UN Youth Australia is affiliated with, but is not a division of or run by, the United Nations Association of Australia which has a consultative status with ECOSOC as a member of the World Federation of United Nations Associations. UN Youth also works closely with The Australian Department of Foreign Affairs and Trade on the annual Australian Youth Representative to the United Nations program.
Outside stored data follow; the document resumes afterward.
(** * IA Interact: a shallow embedding of [ia-interact.py]

    The program is a menu-driven client of the Internet Archive's
    S3-like object API and of its metadata API.  Every function of the
    script that talks to the network, to the process environment or to
    the local file system is embedded here as a computation in a small
    state-and-exception monad whose state is the chronological log of
    observable events: exchanges on the wire, calls of the [requests]
    API with what they gave back, pauses of the retry policy, progress
    updates and console messages.  Pure string functions are embedded
    as plain functions on [string].

    What the outside world answers is an input of the model: an
    [environment] fixes the process environment variables, the local
    files, and for the n-th exchange on the wire the outcome the
    network produces.

    Left out of the model: the prompt texts of [input], the dispatch
    at the top of [main] and [print_help], the rendering of the
    progress bar, the reason phrase of a response, HTTP redirects and
    the [Retry-After] header (a server that sends neither is assumed).
    Strings are strings of 8-bit characters and paths are POSIX
    paths. *)

From stdpp Require Import gmap strings list fin_maps.
From Stdlib Require Import ZArith Lia Ascii.

Set Warnings "-register-all".

Local Open Scope string_scope.
Local Open Scope list_scope.
Local Open Scope Z_scope.

(** ** Strings: the pieces of [re], [str] and [os.path] the script uses *)

Module Str.

Definition slash : ascii := "/"%char.

(** [s.split("/")]: the components between slashes; never empty. *)
Fixpoint split (s : string) : list string :=
  match s with
  | EmptyString => [EmptyString]
  | String c s' =>
      if Ascii.eqb c slash then EmptyString :: split s'
      else match split s' with
           | [] => [String c EmptyString]
           | p :: ps => String c p :: ps
           end
  end.

(** [s.endswith(suf)]: some tail of [s] is [suf]. *)
Fixpoint endswith (s suf : string) : bool :=
  if String.eqb s suf then true
  else match s with
       | EmptyString => false
       | String _ s' => endswith s' suf
       end.

(** [s] with the literal prefix [p] removed, when it starts with it. *)
Fixpoint strip_prefix (p s : string) : option string :=
  match p, s with
  | EmptyString, _ => Some s
  | String a p', String b s' =>
      if Ascii.eqb a b then strip_prefix p' s' else None
  | String _ _, EmptyString => None
  end.

(** The longest prefix of [s] without a slash: what the greedy class
    [[^/]+] consumes when nothing follows it in the pattern. *)
Fixpoint take_segment (s : string) : string :=
  match s with
  | EmptyString => EmptyString
  | String c s' =>
      if Ascii.eqb c slash then EmptyString else String c (take_segment s')
  end.

(** [os.path.basename(p)] on POSIX: what follows the last slash. *)
Fixpoint basename (p : string) : string :=
  match p with
  | EmptyString => EmptyString
  | String c p' =>
      if Ascii.eqb c slash then basename p'
      else if existsb (Ascii.eqb slash) (String.list_ascii_of_string p')
           then basename p' else p
  end.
UN Youth is a federated organisation overseen by the Board of Directors which appoint a National Executive, with divisions in each state and territory overseen by independent executives. Each division is run independently and collaborate to organise national events and programs.

Activities

UN Youth Australia is run entirely by a team of over 1,000 volunteers aged under 25.

National Activities 
UN Youth Australia holds three annual national events: the UN Youth National Conference, the National Finals of the Evatt Competition, a UN Security Council Competition named after Dr H.V. Evatt, and the National Finals of the Voice Competition, a public speaking competition. Participants in these conferences are students from secondary schools across Australia. The conferences are held in Australian capital cities designated on a rotational system.

National Conference 
National Conference is a week-long educational conference for students in year 9 to 12, held in a different capital city each year. Each State and Territory division of UN Youth Australia, UN Youth New Zealand and some international organisations send delegates to National Conference.

Evatt Competition 
UN Youth Australia and its State and Territory divisions organises one of the largest high school tournaments in Australia: the National Evatt Competition which is a UN Security Council Model United Nations competition named after the distinguished Australian politician, diplomat and jurist Dr H.V. Evatt.

Voice Competition 
Voice is a public speaking competition for students in years 7 to 10. Student are asked to pitch a solution to a social, economic or political problem, and then answer impromptu questions from the judges.

International Activities 
In addition to domestic conferences, UN Youth Australia also operates six international tours.

American Political Tour 
Each year in January, a delegation of secondary school students tours the United States, meeting US and UN officials in Washington, D.C. and New York.

Young Diplomats Tour 
Also in January, UN Youth Australia sends a delegation of 16 secondary school students to visit the United Nations Office in Vienna as part of a European tour focusing on international relations, modern history, and organisations in Europe relevant to global politics.

Timor-Leste Project 
In July UN Youth Australia runs the Pacific Project which, in partnership with Destination Dreaming, arranges for secondary school students to visit development projects, meet diplomats, see NGO operations first hand, and have a chance to experience life in East Timor.

Aotearoa Leadership Tour 
Also in July, the organisation sends a delegation of secondary school students on the Aotearoa Leadership Tour which promotes interculturalism and engagement between indigenous and non-indigenous young Australians through a tour of New Zealand focusing on Māori culture and Maori-Pākehā relations, organised in close collaboration with UN Youth New Zealand.

Middle East Experience 
In 2015, UN Youth Australia began the Middle East Experience program, in which secondary school delegates tour 2 countries in the region.

Emerging Leaders Program 
In 2019, UN Youth Australia launched the Emerging Leaders Program, in which 16 secondary students from all over Australia tour Japan, South Korea and China.

Divisional Activities 
Divisions of UN Youth Australia also coordinate events in their State or Territory, such as annual State Conferences and divisional rounds of the Evatt Competition, Voice Competition, educative school visits and speakers forums.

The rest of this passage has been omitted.